Without confirming what exactly it is, I tried to chase it with a fly swatter, but it was way too fast for me! I couldn’t hit it.
Eventually it hid in a box and I just took the box with the roach in it and put it out on my balcony. The next day the box was empty.

After that I spent the whole weekend cleaning my apartment, trying to find more roaches, eggs or their nest.

As you can see, I had no idea how to deal with cockroaches!
In my home country Germany (and my German readers will confirm that) you’ll only find roaches in super dirty places.

I just thought that my apartment maybe wasn’t clean enough.
How wrong I was! There were so many things I had to learn!
And I think I should share them with you, so that you’re better prepared than me.

 

How to deal with cockroaches in Japan:

Japanese houses and apartments have generally a pretty bad insulation. That’s why Japanese houses are extremely hot in summer and freaking cold in winter! It also means that insects will be regular (unwanted) visitors to your domicile. Most of them aren’t dangerous, but disgusting!

Just keep in mind that you can’t prevent cockroaches from coming, but there are a few measures you can take to keep these “encounters” as rare and as short as possible:

 

Sticky Traps:

Very common are sticky traps. There’s no poison involved, so you can use it even when you have babies, little kids or pets around. They are very simple to set up and not too expensive.

One of the most popular brands is “Gokiburi HOI-HOI“, but other sticky traps will do the same job.

Cockroaches in Japan

As everything in Japan even gokiburi (ゴキブリ, Japanese for cockroach) are presented in a cute way!

The traps work in a simple way. A roach will smell the food bait and crawl inside the “house” with the sticky floor and then it’s game over. Personally I have never caught a roach with it, but I’ve seen them in traps at my workplace.

One good thing about these traps is that you’ll capture other critters with it as well. I’ve had mosquitoes, spiders and even a mouse in there once!

 

Poisonous “dango”:

Another item I use are so-called “gokiburi dango“. There are several different types (not all of them are called “dango”), but they all work pretty much in the same way.

Cockroaches in Japan

Photo Credit: Amazon Japan

Again it works as a food bait.

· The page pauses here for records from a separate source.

Lemma Fix_ok ps i h :
  heap_wf h → (∀ p, p ∈ ps → exact p h) → (i < Len h)%nat →
  ∃ h', Fix i h = Some h' ∧ kept_by_swaps h ps h' ∧ heapSlice h' ≡ₚ heapSlice h ∧
    (heap_but i (Len h) h → heap_from 0 (Len h') None h').
Proof.
  intros Hwf Hex Hi. destruct (Fix_spec i h Hi) as (h' & E & Hsh & Hheap).
  exists h'. split_and!; [done|..].
  - eapply (Fix_invariant (kept_by_swaps h ps)); [apply kept_Swap| |exact E]. by split_and!.
  - by apply (shuffled_all_perm _ _ _ Hsh).
  - unfold Len in *. by rewrite (shuffled_length _ _ _ Hsh).
Qed.

Lemma heapPop_ok h p :
  heap_wf h → heapSlice h !! (Len h - 1)%nat = Some p →
  ∃ h', heapPop h = Some h' ∧ heap_wf h' ∧ same_scores h h' ∧
    heapSlice h' = take (Len h - 1) (heapSlice h) ∧ heapSlice h = heapSlice h' ++ [p] ∧
    (∀ q, q ≠ p → exact q h → exact q h').
Proof.
  intros Hwf Hp. unfold heapPop, Len in *. simpl in *. rewrite last_lookup.
  replace (Nat.pred (length (heapSlice h))) with (length (heapSlice h) - 1)%nat by lia.
  rewrite Hp. simpl. eexists. split; [done|].
  pose proof (lookup_lt_Some _ _ _ Hp) as Hlen.
  assert (Hsplit : heapSlice h = take (length (heapSlice h) - 1) (heapSlice h) ++ [p]).
  { erewrite <-take_S_r by done. rewrite take_ge by lia. done. }
  assert (Hpv : (p < length (arena h))%nat) by (eapply (wf_valid _ Hwf), list_elem_of_lookup_2, Hp).
  assert (Hnd : NoDup (take (length (heapSlice h) - 1) (heapSlice h) ++ [p]))
    by (rewrite <-Hsplit; apply Hwf).
  apply NoDup_app in Hnd as (Hnd1 & Hnd2 & _).
  assert (Hent : ∀ q, entryAt (updateEntry (setHeapIndex (-1)) p
      (mkHeap (arena h) (take (length (heapSlice h) - 1) (heapSlice h)))) q =
      if decide (p = q) then setHeapIndex (-1) (entryAt h q) else entryAt h q).
  { intros q. by rewrite entryAt_alter. }
  split_and!; [| |done|done|].
  - split; simpl.
    + done.
    + intros q Hq. rewrite length_alter. apply (wf_valid _ Hwf). rewrite Hsplit. set_solver.
    + intros i q Hq. rewrite Hent, decide_False.
      * apply (wf_index _ Hwf). apply lookup_take_Some in Hq. tauto.
      * intros ->. apply (Hnd2 q); [by eapply list_elem_of_lookup_2|set_solver].
    + intros q. rewrite length_alter, Hent. intros Hq Hout. case_decide; [done|].
      apply (wf_out _ Hwf); [done|]. rewrite Hsplit. set_solver.
  - etrans; [|apply updateEntry_same_scores]. done.
  - intros q Hne Hex i Hi. rewrite Hent, decide_False by done. apply Hex.
    simpl in Hi. apply lookup_take_Some in Hi. tauto.
Qed.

Roaches will eat the poison and eventually die. As disgusting as it is, but other roaches will eat the excrements of their fellows and that’s how the poison will effectively spread. It also affects the eggs, so eventually you can get rid of a whole nest if necessary.

 

The best weapon:

All the previous measures are meant to get rid of roaches that you won’t meet.
Unless you have a real infestation, you won’t see them during daytime. We once had so many roaches at my workplace that they were walking around even during daytime and into the classrooms, far away from the kitchen. Very creepy!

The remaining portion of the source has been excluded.